Election watchdogs and  Automated Elections System Watch said the new flash cards being configured by poll machine supplier Smartmatic-TIM should be subjected to public scrutiny, particularly by IT people.

IT expert Augusto Lagman of said the machine vendor, or an erring programmer hired by the company, can easily pad and shave votes through the flash cards.

“You can do dagdag-bawas (vote padding and shaving) with that.You can give instructions [to the flash cards or the Precinct Count Optical Scan (PCOS) machines]. It’s just like a computer, that’s why you have to trust the administrators and the vendors,” he told ABS-CBN.

Alfred Pascual of AES Watch said his group warned the Comelec about the possibility of high-tech, massive cheating in the automated election system because of the time constraints imposed on the poll body to prepare for Monday’s elections.

“We have highlighted that the flashcards are the most vulnerable in this elections. [We should] check what’s in the flash cards. What if there are pre-recorded images in the flash cards?” he said.

He said that aside from an audit of the configuration of the flash cards, concerned groups should also be allowed to witness or physically monitor the cards when they are installed to avoid switching.

Comelec spokesman James Jimenez on Thursday said the new programmed compact flash cards, which experts said can be a tool for high-tech vote padding and shaving, would not be open to the public for scrutiny.

“The configuration should be open to the public at some point, but right now, I don’t think there will be enough time to show it anyway,” Jimenez told ANC’s Headstart.

Comelec and Smartmatic-TIM are racing against time to configure 76,000 flash cards by Friday morning or just 3 days before the May 10 national and local automated elections.

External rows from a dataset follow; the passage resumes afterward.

Ltac field_step :=
  lazymatch goal with
  | |- context [bind (fillField ?env ?p (?l :: ?rest) ?v) _ ?w] =>
      let w' := fresh "w" in
      let R := fresh "R" in
      let K := fresh "K" in
      let A := fresh "A" in
      destruct (fillField_run env p l rest v w) as (w' & R & K & A);
      rewrite (bind_run _ _ _ _ _ R); cbv beta
  | |- context [bind (selectOption ?env ?p ?ls ?v) _ ?w] =>
      let w' := fresh "w" in
      let R := fresh "R" in
      let K := fresh "K" in
      destruct (selectOption_run env p ls v w) as (w' & R & K);
      rewrite (bind_run _ _ _ _ _ R); cbv beta
  end.

(** The fields of the form are all tried, one after the other, whatever the
    resolver found for the ones before. *)
Lemma fillCollectionFields_run env p packages weight text w :
  exists w',
    fillCollectionFields env p packages weight text w = (Ok tt, w') /\
    forall label, In label fieldLabels -> In (EvQuery p (byAriaLabel label)) (trace w').
Proof.
  unfold fillCollectionFields.
  do 7 field_step.
  destruct (JS.truthy text); cbn [when].
  - rewrite bind_assoc. field_step. rewrite bind_ret_l. do 2 field_step.
    eexists. split; [reflexivity |].
    intros label Hin. simpl in Hin.
    repeat (destruct Hin as [<- | Hin]; [auto 20 |]). contradiction.
  - rewrite bind_ret_l. do 2 field_step.
    eexists. split; [reflexivity |].
    intros label Hin. simpl in Hin.
    repeat (destruct Hin as [<- | Hin]; [auto 20 |]). contradiction.
Qed.

Lemma fillByLabel_miss env p label value w :
  (forall t e, In e (lookups p label) -> envElement env (t ++ [e])%list = Ok None) ->
  exists w',
    fillByLabel env p label value w = (Ok false, w') /\
    trace w' = (trace w ++ lookups p label)%list.
Proof.
  intros H. unfold fillByLabel, bind, query, perform, fillIfFound, ret. simpl.
  repeat (rewrite H by (simpl; tauto); simpl).
  eexists. split; [reflexivity |]. simpl. now rewrite <- !app_assoc.
Qed.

Comelec ordered a nationwide recall of all flash cards of the PCOS machines after the machines failed to read votes cast for local candidates during field testing on Monday.

Pre-programmed cheating

Pascual, meanwhile, rejected a proposal to postpone the elections to give Comelec and Smartmatic-TIM more time to fix the glitches. “To give more them more time would mean giving them more time to probably commit more errors,” he said.

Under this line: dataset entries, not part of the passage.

(** * Chat orchestration of the todo application: conversation store,
      turn handling, tool dispatch and the chat front end.

    The development embeds the Python access layer of the conversation
    store (data-model.md, "Query Patterns"), the turn handler
    [handle_chat] (research.md, "Stateless Request Handling") and the
    React components [ChatInput], [ChatPage] and [ChatContainer], and
    states the properties of the design document over them. *)

From stdpp Require Import gmap strings list sorting.
From Stdlib Require Import Ascii DecimalString.


(** * Part I: definitions *)

(** ** Values shared by the store and the turn handler *)

(** A primary key drawn by [uuid4()] and an instant read by
    [datetime.utcnow()]. *)
Definition uuid := nat.
Definition datetime := nat.

(** JSON documents, the content of the [tool_calls] column (JSONB). *)
#[warnings="-register-all"] Inductive json :=
| JNull
| JBool (b : bool)
| JNum (z : Z)
| JStr (s : string)
| JArr (items : list json)
| JObj (fields : list (string * json)).

(** Exceptions raised inside a request. The first four come from the
    database session, [NotFound] from conversation resolution, the last
    two from the reasoning step. *)
Inductive Exn :=
| IntegrityError
| DataError
| StaleDataError
| InvalidRequestError
| NotFound
| Timeout
| InvalidResponse.

Inductive result (A : Type) :=
| Ok (a : A)
| Raise (e : Exn).
Arguments Ok {A} a.
Arguments Raise {A} e.

(** ** Entities (data-model.md) *)

Module Conversation.
Record t := mk {
  id : uuid;
  user_id : string;
  title : option string;
  created_at : datetime;
  updated_at : datetime
}.
Definition set_updated_at (now : datetime) (c : t) : t :=
  mk (id c) (user_id c) (title c) (created_at c) now.
End Conversation.

Module Message.
Record t := mk {
  id : uuid;
  conversation_id : uuid;
  role : string;
  content : string;
  tool_calls : option json;
  created_at : datetime
}.
End Message.

(** A task row as the task components read it ([task.id], [task.title],
    [task.description], [task.completed], [task.created_at]), with the
    owner the backend scopes it by (the task table itself is not part
    of the sources at hand; the specification speaks of "the user's
    task data"). *)
Module Task.
Record t := mk {
  id : nat;
  user_id : string;
  title : string;
  description : option string;
  completed : bool;
  created_at : datetime
}.
#[global] Instance eq_dec : EqDecision t.
Proof. solve_decision. Defined.
End Task.

(** ** The database and the world around a request *)

(** The committed tables. [conversations] is indexed by its primary key;
    [messages] keeps the rows in insertion order. *)
Record Database := mkDatabase {
  conversations : gmap uuid Conversation.t;
  messages : list Message.t;
  tasks : list Task.t
}.

(** What a request can observe besides its arguments: the committed
    database, the wall clock and the source of keys. Every reading of
    the clock observes a later instant than the one before. [uuid4()] is
    a counter here; a key that is taken already makes the INSERT fail,
    as a duplicate drawn at random would. Failures of the database
    server itself are outside the model. *)
Record World := mkWorld {
  db : Database;
  clock : datetime;
  next_uuid : uuid
}.

Definition set_db (d : Database) (w : World) : World :=
  mkWorld d (clock w) (next_uuid w).

Definition utcnow (w : World) : World * datetime :=
  (mkWorld (db w) (S (clock w)) (next_uuid w), clock w).

Definition uuid4 (w : World) : World * uuid :=
  (mkWorld (db w) (clock w) (S (next_uuid w)), next_uuid w).

(** ** The session: a unit of work flushed by [commit] *)

(** Objects registered with [session.add] and not yet flushed. *)
Inductive Pending :=
| NewConversation (c : Conversation.t)
| NewMessage (m : Message.t)
| DirtyConversation (cid : uuid) (updated_at : datetime).

Definition message_ids (d : Database) : list uuid :=
  Message.id <$> messages d.

(** The columns of the migration (data-model.md, "Database Migration"):
    [user_id VARCHAR(255)], [title VARCHAR(200)], and
    [role VARCHAR(20) NOT NULL CHECK (role IN ('user', 'assistant',
    'tool'))]. The models are table models, which are not validated
    when they are built, so the limits are those of the database. *)
Definition user_id_limit : nat := 255.
Definition title_limit : nat := 200.
Definition role_limit : nat := 20.
Definition role_values : list string := ["user"; "assistant"; "tool"].

Fixpoint only_spaces (s : string) : bool :=
  match s with
  | EmptyString => true
  | String c s' => Ascii.eqb c " " && only_spaces s'
  end.

(** A text stored into a [VARCHAR(n)] column (a string is a sequence of
    characters here). A text that is too long is refused with "value
    too long" ([DataError]), unless all it has too much are spaces: then
    it is cut to [n] characters. *)
Definition varchar (n : nat) (s : string) : result string :=
  if bool_decide (String.length s ≤ n) then Ok s
  else if only_spaces (String.substring n (String.length s - n) s)
       then Ok (String.substring 0 n s)
       else Raise DataError.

He said that from the start, his group had noticed that Comelec and Smartmatic-TIM were doing a “trial-and-error” approach in the automation project.

“What is happening is that Filipino voters are becoming unwilling participants in this very expensive experiment. I call this a heuristic exercise, a trial and error exercise,” Pascual said.

He said that when the Comelec awarded the automated project to Smartmatic-TIM, the contract specified that voters can just place a simple X mark with a pen or a pencil on the ovals corresponding to the candidates’ names.

He said Smartmatic-TIM failed to meet the specified mark since voters are being advised to fully shade the ovals for their votes to be counted by the PCOS machines.

Pascual said he could not understand why Smarmatic-TIM failed to identify the latest glitch since they have already conducted a number of field tests and mock elections.

He said that with all the glitches, the Comelec should reconsider a proposal to hold a parallel manual counting of the votes.

Jimenez, for his part, admitted that Comelec has not prepared for a total manual count because they are only prepared for a 30% manual count as part of their contingency plan.

“It can be done, yes. That is up to the en banc to decide, but right now there is no reason for that,” he said, when asked if they are preparing for a 100% manual count.